Why you should use a password manager

PM

For years, I read many, many articles about password managers – much like this one – and despite the fact that I’ve been working in the information security field for about a decade, I still resisted trying them out. It seemed like a lot of hassle, and who needs more of that?

Instead, I kept an arsenal of passwords in my head: A few “disposable” ones for sites I didn’t care much about that I reused constantly, a couple other slightly-more complicated passwords that I used more sparingly, and for a few really crucial sites (mainly financial ones) I had long, complex, and unique passwords that I managed to remember due to sheer repetition and stubbornness.

While on a long vacation abroad a few years ago, I found myself needing to send an urgent message to family, and my email account was one of those accounts using a long, complex password. Since it had been several weeks since I’d logged in, no matter what I tried I just could not remember my password. I tried to log in so many times I locked myself out of my account.

Mea culpa.

When I got back from my trip, I knew it was time to stop this madness and use a password manager for once and for all. Now I’ve been using a password manager for several years, I can’t imagine still trying to juggle a few weak passwords in my head.

If my story about juggling a few sets of passwords in your head sounds familiar, I’m here to convince you to take the plunge and use a password manager once and for all.

Here’s why:

They’re simple to set up and easy to use

Before using my first password manager, I imagined I’d have to sit down for hours in front of a big spreadsheet, recounting every username and password for every website I frequent. Nobody would look forward to that kind of chore.

Thankfully that’s not how it works. Password managers work to capture your existing username and password credentials the first time it sees you enter them on a website, and then it stores them in a secure password vault for recall next time. The idea is that the only password you’ll ever have to remember once you set up a password manager is the vault’s master password.

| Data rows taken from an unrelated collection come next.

Lemma kw_part_inj (kv1 kv2 : string * A) :
  has_char "="%char kv1.1 = false → has_char "="%char kv2.1 = false →
  kw_part' kv1 = kw_part' kv2 →
  prod_map id fmt kv1 = prod_map id fmt kv2.
Proof.
  destruct kv1 as [k1 v1], kv2 as [k2 v2]. unfold kw_part. simpl.
  intros H1 H2 Heq.
  change ("=" +:+ fmt v1) with (String "="%char (fmt v1)) in Heq.
  change ("=" +:+ fmt v2) with (String "="%char (fmt v2)) in Heq.
  destruct (app_sep_inj _ _ _ _ _ H1 H2 Heq) as [-> ->]. done.
Qed.

Lemma kw_parts_inj (s1 s2 : list (string * A)) :
  Forall (λ kv, has_char "="%char kv.1 = false) s1 →
  Forall (λ kv, has_char "="%char kv.1 = false) s2 →
  kw_part' <$> s1 = kw_part' <$> s2 →
  prod_map id fmt <$> s1 = prod_map id fmt <$> s2.
Proof.
  revert s2. induction s1 as [|kv1 s1 IH]; intros [|kv2 s2] H1 H2 Heq;
    try done.
  apply Forall_cons in H1 as [Hk1 H1]. apply Forall_cons in H2 as [Hk2 H2].
  rewrite !fmap_cons in Heq. rewrite !fmap_cons. simplify_eq.
  f_equal; [by apply kw_part_inj|by apply IH].
Qed.

(** The sorted items of safe keyword arguments are safe. *)
Lemma sorted_items_safe (P : string → A → Prop) (kwargs : gmap string A) :
  map_Forall P kwargs → Forall (uncurry P) (sorted_items kwargs).
Proof.
  intros HP. unfold sorted_items. rewrite merge_sort_Permutation.
  by apply map_Forall_to_list.
Qed.

Lemma key_parts_colon_free (p : string) (args : list A)
    (kwargs : gmap string A) :
  key_safe' p args kwargs →
  Forall (λ s, has_char ":"%char s = false)
    (p :: (str <$> args) ++ (kw_part' <$> sorted_items kwargs)).
Proof.
  intros (Hp & Hargs & Hkw). apply Forall_cons. split; [done|].
  apply Forall_app. split.
  - apply Forall_fmap. eapply Forall_impl; [done|]. by intros a [? ?].
  - apply Forall_fmap.
    eapply Forall_impl; [by apply sorted_items_safe|].
    intros [k v] (Hk & _ & Hv). by apply kw_part_colon_free.
Qed.

(** On safe inputs the key determines the prefix, the [str] forms of the
    positional arguments in order, and the [format] forms of the keyword
    arguments by name. *)
Lemma make_cache_key_inj (p1 p2 : string) (a1 a2 : list A)
    (k1 k2 : gmap string A) :
  key_safe' p1 a1 k1 → key_safe' p2 a2 k2 →
  _make_cache_key str fmt p1 a1 k1 = _make_cache_key str fmt p2 a2 k2 →
  p1 = p2 ∧ str <$> a1 = str <$> a2 ∧ fmt <$> k1 = fmt <$> k2.
Proof.
  intros Hs1 Hs2 Heq. unfold _make_cache_key in Heq.
  change ([p1] ++ (str <$> a1)) with (p1 :: (str <$> a1)) in Heq.
  change ([p2] ++ (str <$> a2)) with (p2 :: (str <$> a2)) in Heq.
  rewrite <-!app_comm_cons in Heq.
  apply concat_colon_inj in Heq;
    [|done|done|by apply key_parts_colon_free..].
  injection Heq as -> Heq. split; [done|].
  destruct Hs1 as (_ & Ha1 & Hk1), Hs2 as (_ & Ha2 & Hk2).
  apply (app_inj_pred (λ s, has_char "="%char s = false)) in Heq
    as [Hargs Hkw].
  - split; [done|].
    apply kw_parts_inj in Hkw.
    + apply map_to_list_inj. rewrite !map_to_list_fmap.
      unfold sorted_items in Hkw.
      rewrite <-(merge_sort_Permutation (λ x y, String.le x.1 y.1)
                   (map_to_list k1)), Hkw.
      by rewrite merge_sort_Permutation.
    + eapply Forall_impl; [by apply sorted_items_safe|].
      by intros [k v] (_ & Hk & _).
    + eapply Forall_impl; [by apply sorted_items_safe|].
      by intros [k v] (_ & Hk & _).
  - apply Forall_fmap. eapply Forall_impl; [done|]. by intros a [_ ?].
  - apply Forall_fmap. eapply Forall_impl; [done|]. by intros a [_ ?].
  - apply Forall_fmap, Forall_forall. intros kv _. simpl.
    by rewrite kw_part_has_eq.
  - apply Forall_fmap, Forall_forall. intros kv _. simpl.
    by rewrite kw_part_has_eq.
Qed.
(* ===== verification/_CoqProject ===== *)
-Q . S2P
Prelude.v
RustStd.v
Error.v
Flags.v
Keys.v
SlateDb.v
MemDb.v
ChunkStore.v
ChunkLayout.v
ChunkManager.v
ChunkManagerSpec.v
ChunkProps.v
FileMetadata.v
FileSpec.v
FileHandle.v
FileHandleSpec.v
HandleReads.v
FileRefinement.v
HandleSafety.v
HandleSystem.v
FileProps.v
Transactions.v
DatabaseMetadata.v
Locality.v
DatabaseSpec.v
DatabaseOps.v
DatabaseProps.v
SharedStore.v
SerialLogic.v
SerialOps.v
SerialHistory.v
SharedMem.v
SerialProps.v
Cache.v
ObjectStore.v
FileSystem.v
VolumeSpec.v
GroupSpec.v
FileSystemSpec.v
FileSystemOps.v
GroupFrame.v
VolumeRun.v
MemFs.v
SyncProps.v
FileSystemProps.v
ClientTasks.v
ClientSafety.v
ClientLinear.v
ClientProps.v
Durability.v
VolumeSteps.v
VolumeRefinement.v
VolumeProps.v
IoMetrics.v
IoMetricsProps.v
IoLayer.v
IoLayerProps.v
Ffi.v
FfiSpec.v
FfiProps.v
FfiVolume.v
FfiVolumeProps.v
TestKit.v
ChunkTests.v
DataTests.v
HandleTests.v
FileSystemTests.v
FfiTests.v
MetricsTests.v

As you go about your business online – for example, as you log in to your email account – the password manager will notice that you’ve typed in some credentials and will offer to save them in the password vault for you. Next time you log in, the password manager will enter your credentials for you automatically, easy as that.

And when you change your account’s password, which you really should if it’s one you’ve reused somewhere, the password manager will detect the change and update the password on file for you.

They make sure your passwords are unique and strong

I can’t emphasize it enough: you really should be using unique, strong passwords on all websites you use. Why? When a site gets hacked, hackers will often take the credential data they’ve mined – usernames and passwords – and try that data out on other websites to break in to accounts there, too. Sadly, it works because so many people reuse credential information across many websites. (You can check to see if your information has been used in an attack like this via haveibeenpwned.com.)

But as services online proliferate, creating – let alone remembering – a unique password for every single one becomes practically impossible. Thankfully, password managers can step in and help here by generating unique passwords for you.

A strong* password should be of decent length, contain a good mix of upper and lowercase letters, numbers, and unique characters. That means a good password could look something like this: Vp$lskFOyS4h^oqI.

It’s hard enough to try and think of dozens of passwords that look like that, let alone trying to remember them. Thankfully, the password manager takes care of both of these tasks for you.

So in the worst-case scenario, if your account is involved in a website breach, if you’re using a unique password, the hacker only gets access to that one account, not a treasure trove of all your other ones.

* Remember: Just because a site doesn’t require a strong password doesn’t mean you shouldn’t use one. Let’s not make an attacker’s job easy for them!

Seriously, you can’t remember all those passwords

When you use a password manager, your passwords can be mobile yet still secure. Most password managers allow you to sync your account from multiple machines (so you can have access at your home and work computers, for example). Others in addition offer a phone app (LastPass), or for you to export your encrypted key information to a secure file or to a USB key (KeePass) – either option allows you to access your secure password vault while on the go.

One of my favorite use cases is for securely sharing credentials to an account used by trusted parties. For example, while my spouse and I both have our own personal password manager accounts that we keep private, we can opt to share specific credential sets between our two accounts so we can both securely access them, and keep those credentials synced.

This makes things like accessing the monthly electricity bill or joint banking accounts much, much easier. Plus, if one of us changes the password to one of these shared accounts, since the password manager keeps track of the changes we both automatically have the updated credentials.

It might make you feel a bit wary to have all your passwords stored in one central place, but any password manager worth its salt uses heavy-duty encryption to keep your information safe. In addition, many offer two-factor authentication (2FA)!

Ready to try a password manager? Great!

If I’ve convinced you to give a password manager a try, the best way to get started is to dive right in. Most have a free version you can use, with some premium features you have to pay to unlock. Below are the four I’m most familiar with, but there are a lot of options available to you.

  • 1Password
  • Dashlane
  • LastPass
  • KeePass

So how about it, are you going to give a password manager a try or are you still not convinced? Are you already a password manager fan? Let us know in the comments.